Os papéis estão invertidos, nossos professores estão solicitando um melhor

planejamento, por parte da SEE/SP, na implantação da nova Proposta Curricular. Um

planejamento que inclua a consulta aos principais sujeitos do processo, que são os

professores que estão nas salas de aulas, e aos gestores, que trabalham em contato direto

com a coordenação do processo. Uma implantação em longo prazo, com conteúdos e

materiais adequados às necessidades dos alunos, e, principalmente com um cuidado

maior com o espaço escolar que vai receber os alunos e ser o cenário de todo o processo

de implantação.

Acreditamos que, para a implantação de novos programas ou projetos, ou

mesmo para um realinhamento dessa Proposta Curricular, é essencial ouvir e dialogar

com os professores que estão na escola.
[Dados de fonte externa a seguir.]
(* ===== verification/MplexCore.v ===== *)
(** * The mplex multiplexer as a transition system

    What the operations of [Multiplexed] do to the streams is described by a step
    relation on the part of its state that matters for it, leaving out wakers
    and flushing.  Every operation is shown to return, without panicking, after a
    sequence of such steps, so that properties of the multiplexer are proved by
    rule induction on the steps. *)

From S2P Require Import Prelude AsyncIo MplexCodec Mplex.

(** ** The I/O stream *)

(** The decoder yields [Open] frames with the role of a dialer only, see
    [Codec_frame_inbound]. *)
Definition inbound_ok (f : Frame RemoteStreamId) : Prop :=
  match f with Frame_Open r => rid_role r = Dialer | _ => True end.

Lemma Codec_frame_inbound header buf f : Codec_frame header buf = Some f → inbound_ok f.
Proof.
  unfold Codec_frame. intros H.
  destruct (N.land header 7) as [|[[[p|p|]|[p|p|]|]|[[p|p|]|[p|p|]|]|]]; simpl in H; by simplify_eq/=.
Qed.
(** The reference with capacity [n], gossiping the messages younger than [g] shifts. *)
Definition aged_apply (g n : nat) (op : mc_op) (m : gmap MessageId aged) : outcome (mc_res * gmap MessageId aged) :=
  match op with
  | McPut id msg =>
      match m !! id with
      | Some _ => Ret (ResBool false, m)
      | None => Ret (ResBool true, <[id := mkAged msg ∅ ∅ 0]> m)
      end
  | McObserve id src =>
      match m !! id with
      | Some e =>
          if validated (a_msg e) then Ret (ResUnit, m)
          else Ret (ResUnit, <[id := mkAged (a_msg e) ({[src]} ∪ a_peers e) (a_counts e) (a_age e)]> m)
      | None => Ret (ResUnit, m)
      end
  | McIwant id peer =>
      match m !! id with
      | Some e =>
          if validated (a_msg e) then
            count ← u32_add (default 0%N (a_counts e !! peer)) 1;
            Ret (ResIwant (Some (a_msg e, count)),
              <[id := mkAged (a_msg e) (a_peers e) (<[peer := count]> (a_counts e)) (a_age e)]> m)
          else Ret (ResIwant None, m)
      | None => Ret (ResIwant None, m)
      end
  | McValidate id =>
      match m !! id with
      | Some e =>
          Ret (ResMessage (Some (set_validated (a_msg e), a_peers e)),
            <[id := mkAged (set_validated (a_msg e)) ∅ (a_counts e) (a_age e)]> m)
      | None => Ret (ResMessage None, m)
      end
  | McGossip t => Ret (ResIds (map_to_list (filter (gossiped g t) m)).*1, m)
  | McShift => Ret (ResUnit, omap (older n) m)
  | McRemove id => Ret (ResMessage ((λ e, (a_msg e, a_peers e)) <$> m !! id), delete id m)
  end.

Fixpoint aged_run (g n : nat) (ops : list mc_op) (m : gmap MessageId aged) : outcome (list mc_res * gmap MessageId aged) :=
  match ops with
  | [] => Ret ([], m)
  | op :: ops =>
      '(r, m) ← aged_apply g n op m;
      '(rs, m) ← aged_run g n ops m;
      Ret (r :: rs, m)
  end.

(** An id is not put again once it has been removed.  Gossipsub puts only messages
    that its duplicate cache accepts, which remembers an id for longer. *)
Fixpoint no_reput (removed : gset MessageId) (ops : list mc_op) : Prop :=
  match ops with
  | [] => True
  | McPut id _ :: ops => (id ∉ removed) ∧ no_reput removed ops
  | McRemove id :: ops => no_reput ({[id]} ∪ removed) ops
  | _ :: ops => no_reput removed ops
  end.

#[local] Instance no_reput_dec removed ops : Decision (no_reput removed ops).
Proof. revert removed. induction ops as [|[] ops IH]; simpl; intros removed; apply _. Defined.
Não só ouvir, oferecer oportunidade de troca,

de retorno de suas propostas. Na atualidade, tal processo é perfeitamente possível, pois,

o estado de São Paulo, possui plataformas na rede de informática que permitem a

interação de uma escola com as demais escolas da rede estadual. Boas práticas podem

ser socializadas e, a partir desse processo, um novo currículo pode ser delineado, mas,

agora, com a participação dos interessados, em uma postura crítica em relação à

realidade, com a possibilidade de transcender as aparências e chegar à essência de forma

profunda, atitude que nos permite desvelar e transformar o mundo.